«Вы спрашиваете меня, есть ли определенная программа этой симфонии? Обыкновенно, когда по поводу симфонической вещи мне предлагают этот вопрос, я отвечаю: никакой. И в самом деле, трудно отвечать на этот вопрос. Как пересказать те неопределенные ощущения, через которые переходишь, когда пишется инструментальное сочинение без определенного сюжета? Это чисто лирический процесс. Это музыкальная исповедь души, на которой многое накипело и которая по существенному свойству своему изливается посредством звуков, подобно тому как лирический поэт высказывается стихами. Разница только та, что музыка имеет несравненно более могущественные средства и более тонкий язык для выражения тысячи различных моментов душевного настроения. Обыкновенно вдруг, самым неожиданным образом, является зерно будущего произведения.
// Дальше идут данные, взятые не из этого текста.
(* ===== verification/PoolProps.v ===== *)
(** * Properties of the block pool

    The safety of every sequence of legal operations, and examples at which the
    contracts of PoolInv.v apply. *)

From stdpp Require Import fin_sets.
From S2P Require Import Prelude Blocks FreeQueue Request BlockHash Metrics HashMap BlockPool PoolInv.
Import FreeKVCacheBlockQueue.

(** ** Sequences of operations

    A client's view: the references it holds and the pool.  A call is legal
    when it asks for what the pool has, touches blocks of the pool, frees only
    references it holds and caches blocks that are not cached yet. *)

Inductive pool_op :=
  | OpAlloc (n : Z)
  | OpTouch (l : list ref)
  | OpFree (l : list ref)
  | OpCache (r : Request) (blks : list ref) (nc nf bs gid : Z)
  | OpEvict (ids : list Z)
  | OpReset.

Section runs.
Context (use_int : bool) (sha256 : bytes → bytes).
Abbreviation client := (gmultiset ref * BlockPool)%type.

Definition pool_exec (s : client) (o : pool_op) : res client :=
  let '(own, p) := s in
  match o with
  | OpAlloc n => '(ret, p') ← get_new_blocks use_int p n; Ok (own ⊎ list_to_set_disj ret, p')
  | OpTouch l => p' ← touch p l; Ok (own ⊎ list_to_set_disj l, p')
  | OpFree l => p' ← free_blocks p l; Ok (own ∖ list_to_set_disj l, p')
  | OpCache r blks nc nf bs gid =>
      '(p', _) ← cache_full_blocks use_int sha256 p r blks nc nf bs gid; Ok (own, p')
  | OpEvict ids => p' ← evict_blocks use_int p ids; Ok (own, p')
  | OpReset => Ok (own, (reset_prefix_cache p).2)
  end.

Definition legal (s : client) (o : pool_op) : Prop :=
  let '(own, p) := s in
  match o with
  | OpAlloc n => 0 ≤ n ≤ get_num_free_blocks p
  | OpTouch l => ∀ b, b ∈ l → b ∈ blocks p
  | OpFree l => list_to_set_disj l ⊆ own ∧ NoDup (filter (λ b, b ≠ null_block p) l)
  | OpCache r blks nc nf bs gid =>
      0 < hash_block_size p ∧ 0 < bs ∧ bs `mod` hash_block_size p = 0 ∧ 0 ≤ gid < 2 ^ 32
      ∧ mm_wf (mm_features r) ∧ embed_cache_ok sha256 r
      ∧ 0 ≤ nc < nf ∧ nf ≤ zlen blks ∧ nf ≤ zlen (block_hashes r)
      ∧ nf ≤ zlen (group_hashes (hash_block_size p) bs (block_hashes r))
      ∧ cacheable p (group_hashes (hash_block_size p) bs (block_hashes r)) (Z.to_nat nc)
          (take (Z.to_nat (nf - nc)) (drop (Z.to_nat nc) blks))
  | OpEvict ids => Forall (λ i, 0 ≤ i < num_gpu_blocks p) ids
  | OpReset => True
  end.

Definition client_inv (s : client) : Prop := ∃ fl, PoolInv ∅ s.1 s.2 fl.

Lemma pool_exec_safe s o :
  client_inv s → legal s o → ∃ s', pool_exec s o = Ok s' ∧ client_inv s' ∧ same_pool s.2 s'.2.
Proof.
  destruct s as [own p]. intros [fl H] Hl. destruct o; cbn in *.
  - destruct (get_new_blocks_spec use_int ∅ own p fl n) as (p' & -> & H' & Hs & _); [done..|].
    eexists. split; [done|]. split; [by eexists|done].
  - destruct (touch_spec l ∅ own p fl) as (p' & -> & H' & Hs & _); [done|set_solver|].
    eexists. split; [done|]. split; [by eexists|done].
  - destruct Hl as [Hsub Hnd].
    destruct (free_blocks_spec ∅ own p fl l H Hsub Hnd) as (p' & -> & H' & Hs & _).
    eexists. split; [done|]. split; [by eexists|done].
  - destruct Hl as (?&?&?&?&?&?&?&?&?&?&?).
    destruct (cache_full_blocks_spec use_int sha256 ∅ own p fl r blks nc nf bs gid)
      as (p' & r' & -> & H' & Hs & _); [done..|].
    eexists. split; [done|]. split; [by eexists|done].
  - destruct (evict_blocks_spec use_int ids ∅ own p fl H Hl) as (p' & -> & H' & Hs & _).
    eexists. split; [done|]. split; [by eexists|done].
  - pose proof (reset_prefix_cache_spec own p fl H) as Hr.
    destruct (reset_prefix_cache p) as [[|] p'].
    + destruct Hr as (_ & H' & Hs & _). eexists. split; [done|]. split; [by eexists|done].
    + destruct Hr as [-> _]. eexists. split; [done|]. split; [by eexists|done].
Qed.

Fixpoint legal_run (s : client) (ops : list pool_op) : Prop :=
  match ops with
  | [] => True
  | o :: ops => legal s o ∧ ∀ s', pool_exec s o = Ok s' → legal_run s' ops
  end.

(** The blocks in use: held by the client, the null block apart. *)
Definition in_use (s : client) : gset ref := dom s.1 ∖ {[null_block s.2]}.

Lemma pool_conservation s :
  client_inv s →
  get_num_free_blocks s.2 + Z.of_nat (size (in_use s)) + 1 = num_gpu_blocks s.2.
Proof.
  destruct s as [own p]. intros [fl H]. cbn in *. destruct (H) as [Hr Hf Hd].
  unfold get_num_free_blocks. rewrite (fr_num _ _ Hr), <- (zlen_blocks _ _ _ Hd).
  unfold zlen, in_use. cbn.
  rewrite <- (size_list_to_set (C := gset ref) (blocks p)) by (by eapply blocks_nodup).
  rewrite <- (size_list_to_set (C := gset ref) fl) by apply Hr.
  assert (list_to_set (blocks p) =
    (list_to_set fl ∪ (dom own ∖ {[null_block p]})) ∪ ({[null_block p]} : gset ref)) as ->.
  { apply set_eq. intros r.
    rewrite !elem_of_union, elem_of_difference, !elem_of_list_to_set, elem_of_singleton.
    rewrite gmultiset_elem_of_dom. split.
    - intros Hb. destruct (decide (r = null_block p)) as [|Hn]; [by right|left].
      destruct (decide (r ∈ own)); [by right|left]. apply Hf. split_and!; [done..|set_solver|].
      rewrite (pd_cnt _ _ _ Hd) by done. rewrite not_elem_of_multiplicity in *. lia.
    - intros [[Hfr|[Ho _]]| ->].
      + apply Hf in Hfr. tauto.
      + by apply (pd_own _ _ _ Hd) in Ho as [? _].
      + by eapply null_in_blocks. }
  rewrite (size_union (list_to_set fl ∪ _) {[null_block p]}).
  { rewrite (size_union (list_to_set fl) (dom own ∖ _)), size_singleton; [lia|].
    intros r Hfr%elem_of_list_to_set [Ho Hn]%elem_of_difference.
    apply Hf in Hfr as (Hb & Hnn & _ & Hz). rewrite (pd_cnt _ _ _ Hd) in Hz by done.
    rewrite gmultiset_elem_of_dom, elem_of_multiplicity in Ho. lia. }
  intros r Hr1 ->%elem_of_singleton. rewrite elem_of_union, elem_of_list_to_set in Hr1.
  destruct Hr1 as [Hfr|Hu]; [apply Hf in Hfr; tauto|set_solver].
Qed.

(** C2: From a fresh pool, every sequence of legal operations runs without an
    exception, keeps the pool invariant, and never loses or duplicates a
    block: free blocks, blocks in use and the null block always add up to the
    size of the pool. *)
Theorem pool_runs_safe n caching hbs events coll p0 ops :
  0 < n → pool_init n caching hbs events coll = Ok p0 → legal_run (∅, p0) ops →
  ∃ s, rfold pool_exec (∅, p0) ops = Ok s ∧ client_inv s
    ∧ get_num_free_blocks s.2 + Z.of_nat (size (in_use s)) + 1 = n.
Proof.
  intros Hn Hinit Hrun. destruct (pool_init_spec n caching hbs events coll Hn)
    as (p & E & H & En & _). rewrite Hinit in E. injection E as <-.
  assert (H0 : client_inv (∅, p0)) by (by eexists).
  assert (En0 : num_gpu_blocks (∅ : gmultiset ref, p0).2 = n) by done.
  clear Hinit H En. revert Hrun H0 En0. generalize (∅ : gmultiset ref, p0) as s.
  induction ops as [|o ops IH]; intros s Hrun H0 En0; cbn.
  { exists s. split_and!; try done. rewrite <- En0. by apply pool_conservation. }
  destruct Hrun as [Hl Hrun]. destruct (pool_exec_safe s o H0 Hl) as (s' & E & H' & Hs).
  rewrite E. cbn. apply IH; [by apply Hrun|done|]. by rewrite (sp_num _ _ Hs).
Qed.
End runs.

(** ** Examples *)

Definition blank_pool : BlockPool :=
  mkPool 0 false 0 [] (mkQueue initial_store 0) ∅ RHead false [] None.
(** Four blocks, caching and events on, hashes every two tokens. *)
Definition example_pool : BlockPool := get_ok blank_pool (pool_init 4 true 2 true None).

Lemma example_pool_inv : PoolInv ∅ ∅ example_pool [RBlk 1; RBlk 2; RBlk 3].
Proof.
  destruct (pool_init_spec 4 true 2 true None) as (p & E & H & _); [lia|].
  unfold example_pool. by rewrite E.
Qed.

Lemma example_pool_eq : pool_init 4 true 2 true None = Ok example_pool.
Proof.
  destruct (pool_init_spec 4 true 2 true None) as (p & E & _); [lia|].
  unfold example_pool. by rewrite E.
Qed.

(** The pool after a hit on block 2. *)
Definition touched_pool : BlockPool := get_ok blank_pool (touch example_pool [RBlk 2]).

Lemma touched_pool_inv : PoolInv ∅ {[+ RBlk 2 +]} touched_pool [RBlk 1; RBlk 3].
Proof.
  destruct (touch_spec [RBlk 2] ∅ ∅ example_pool [RBlk 1; RBlk 2; RBlk 3])
    as (p & E & H & _); [apply example_pool_inv| |].
  { intros b ->%list_elem_of_singleton. split; [|set_solver]. eapply bool_decide_eq_true_1.
    vm_compute. reflexivity. }
  unfold touched_pool. rewrite E. cbn. eapply PoolInv_proper; [done| |exact H]. multiset_solver.
Qed.

Lemma get_new_blocks_contract_witness :
  ∃ p', get_new_blocks false example_pool 2 = Ok ([RBlk 1; RBlk 2], p') ∧
    ref_cnt (p_store p' (RBlk 2)) = 1 ∧
    get_new_blocks false example_pool 4 = Err ValueError.
Proof.
  pose proof (get_new_blocks_contract false ∅ ∅ example_pool _ 2 example_pool_inv ltac:(lia)) as H.
  destruct (get_new_blocks false example_pool 2) as [[ret p']|e] eqn:E.
  - destruct H as (_ & -> & _ & _ & _ & H & _). exists p'. split; [reflexivity|].
    split; [|vm_compute; reflexivity]. apply H. by right; left.
  - exfalso. destruct H as [_ H]. vm_compute in H. discriminate H.
Defined.

Lemma touch_contract_witness :
  ∃ p', touch example_pool [RBlk 2] = Ok p' ∧
    PoolInv ∅ (∅ ⊎ list_to_set_disj [RBlk 2]) p' [RBlk 1; RBlk 3].
Proof.
  destruct (touch_contract [RBlk 2] ∅ ∅ example_pool _ example_pool_inv) as (p & E & H & _).
  - intros b ->%list_elem_of_singleton. split; [|set_solver]. eapply bool_decide_eq_true_1.
    vm_compute. reflexivity.
  - exists p. split; [exact E|exact H].
Defined.

Lemma free_blocks_contract_witness :
  ∃ p', free_blocks touched_pool [RBlk 2] = Ok p' ∧
    PoolInv ∅ ({[+ RBlk 2 +]} ∖ list_to_set_disj [RBlk 2]) p' [RBlk 1; RBlk 3; RBlk 2].
Proof.
  destruct (free_blocks_contract ∅ _ touched_pool _ [RBlk 2] touched_pool_inv) as (p & E & H & _).
  - multiset_solver.
  - eapply bool_decide_eq_true_1. vm_compute. reflexivity.
  - exists p. split; [exact E|exact H].
Defined.

Lemma cache_full_blocks_contract_witness :
  ∃ p' r' h, cache_full_blocks false (λ b, b) touched_pool request_a [RBlk 2] 0 1 2 7 = Ok (p', r')
    ∧ head (block_hashes request_a) = Some h
    ∧ block_hash (p_store p' (RBlk 2)) = Some (h ++ [0; 0; 0; 7]).
Proof.
  edestruct (cache_full_blocks_contract false (λ b, b) ∅ _ touched_pool _ request_a [RBlk 2] 0 1 2 7
    touched_pool_inv) as (p & r & E & _ & _ & [Hr _] & _).
  - vm_compute. reflexivity.
  - lia.
  - vm_compute. reflexivity.
  - lia.
  - by apply mm_wf_single.
  - intros s e h Hl. vm_compute in Hl. discriminate Hl.
  - lia.
  - vm_compute. discriminate.
  - vm_compute. discriminate.
  - vm_compute. discriminate.
  - split; [eapply bool_decide_eq_true_1; vm_compute; reflexivity|].
    intros [|j] b Hj; [|discriminate Hj]. injection Hj as <-.
    split; [eapply bool_decide_eq_true_1; vm_compute; reflexivity|].
    intros _. split; [vm_compute; reflexivity|]. eexists. vm_compute. reflexivity.
  - eexists p, r, _. split; [exact E|]. split; [vm_compute; reflexivity|].
    apply (Hr 0%nat (RBlk 2)); [reflexivity|discriminate|]. vm_compute. reflexivity.
Defined.

Lemma reset_prefix_cache_contract_witness :
  (reset_prefix_cache example_pool).1 = true ∧ (reset_prefix_cache touched_pool).1 = false ∧
  ∃ r, r ∈ ({[+ RBlk 2 +]} : gmultiset ref) ∧ r ≠ null_block touched_pool.
Proof.
  split; [vm_compute; reflexivity|].
  pose proof (reset_prefix_cache_contract _ touched_pool _ touched_pool_inv) as H.
  destruct (reset_prefix_cache touched_pool) as [[|] p'] eqn:E.
  - exfalso. apply (f_equal fst) in E. vm_compute in E. discriminate E.
  - split; [reflexivity|]. apply H.
Defined.

Definition example_ops : list pool_op := [OpAlloc 2; OpFree [RBlk 2; RBlk 1]].

Lemma example_ops_legal p :
  PoolInv ∅ ∅ p [RBlk 1; RBlk 2; RBlk 3] → legal_run false (λ b, b) (∅, p) example_ops.
Proof.
  intros H. assert (Hn : 0 ≤ 2 ≤ get_num_free_blocks p).
  { unfold get_num_free_blocks. by rewrite (fr_num _ _ (pi_rep _ _ _ _ H)). }
  split; [exact Hn|]. intros [own p1] E.
  destruct (get_new_blocks_spec false ∅ ∅ p _ 2 H Hn) as (p' & E' & _ & Hs & _).
  unfold pool_exec in E. rewrite E' in E. injection E as <- <-. split; [|done].
  split; [multiset_solver|]. rewrite (sp_null _ _ Hs), (pd_null _ _ _ (pi_data _ _ _ _ H)).
  eapply bool_decide_eq_true_1. vm_compute. reflexivity.
Qed.

Lemma pool_runs_safe_witness :
  ∃ s, rfold (pool_exec false (λ b, b)) (∅, example_pool) example_ops = Ok s
    ∧ get_num_free_blocks s.2 + Z.of_nat (size (in_use s)) + 1 = 4.
Proof.
  destruct (pool_runs_safe false (λ b, b) 4 true 2 true None example_pool example_ops)
    as (s & E & _ & H).
  - lia.
  - apply example_pool_eq.
  - apply example_ops_legal, example_pool_inv.
  - exists s. split; [exact E|exact H].
Defined.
Если почва благодарная, т. е., если есть расположение к работе, зерно это с непостижимою силою и быстротою пускает корни, показывается из земли, пускает стебелек, листья, сучья и, наконец, цветы. Я не могу иначе определить творческий процесс как посредством этого уподобления. Вся трудность состоит в том, чтоб явилось зерно и чтоб оно попало в благоприятные условия. Все остальное делается само собою»[135].
В переписке с баронессой Чайковский называет Четвертую симфонию «нашей». Дело в том, что она посвящена Надежде Филаретовне, но по ее собственному желанию имя ее не указано на заглавном листе. Чайковский выставил посвящение: «Моему лучшему другу», и только двое знали… Надо сказать, что баронесса не афишировала своего знакомства с Чайковским, так же как и он – своего знакомства с ней. «Я не желала бы, чтобы кто-нибудь знал о нашей дружбе и сношениях, – писала Надежда Филаретовна Петру Ильичу, – поэтому с Николаем Григорьевичем я вела об Вас разговор как о человеке, мне совсем постороннем. С полным неведением и невинным интересом я спрашивала его, надолго ли и зачем Вы поехали за границу»[136]. «Я очень радуюсь, что Вы не дали почувствовать Рубинштейну, что близко знаете меня»[137], – отвечал Петр Ильич.
К слову, о Николае Рубинштейне. Надежда Филаретовна не могла простить ему деспотического поведения в консерватории, где все было подчинено его желанию и его пристрастиям. Отношение Петра Ильича было более сложным и периодически меняло свой вектор. «Относительно Н. Рубинштейна Вы почти правы, т. е. в том смысле, что он совсем не такой герой, каким его иногда представляют, – отвечал он Надежде Филаретовне. – Это человек необыкновенно даровитый, умный, хотя и мало образованный, энергический и ловкий. Но его губит его страсть к поклонению и совершенно ребяческая слабость к всякого рода выражениям подчинения и подобострастия… Я часто сержусь на Рубинштейна, но, вспомнив, как много сделала его энергическая деятельность, я обезоружен… Потом не следует забывать, что это превосходнейший пианист (по-моему, первый в Европе) и очень хороший дирижер»[138]. Однако в январе 1878 года мнение Петра Ильича о Николае Григорьевиче изменилось в худшую сторону окончательно. «Он [Рубинштейн] пишет мне, что болезнь моя – вздор, что я блажу, что я просто предпочитаю dоlсe far niente [блаженное ничегонеделание] труду, что я отучаюсь от труда, что он очень жалеет, что принял во мне слишком много участия, ибо этим только поощрил мою лень… Но, главное, неподражаемый тон письма! Разгневанный начальник, пишущий к трепещущему подчиненному!.. Если б и в самом деле он был моим благодетелем, то своими упреками он парализует мою благодарность»[139]. Счетчик благодеяний обнулился – впредь отношения будут носить строго деловой характер.
Но вернемся к Четвертой симфонии. У Бетховена – столкновение Человека и Судьбы выливается в противоборство, а у Чайковского рок непобедим, суть его симфонии заключается в переживаниях, которые испытывает человек под ударами судьбы. Человек мучается, ищет выход, пытается найти утешение в мечтах или воспоминаниях… Близкая, хорошо знакомая тема, и Петр Ильич блестяще ее воплотил.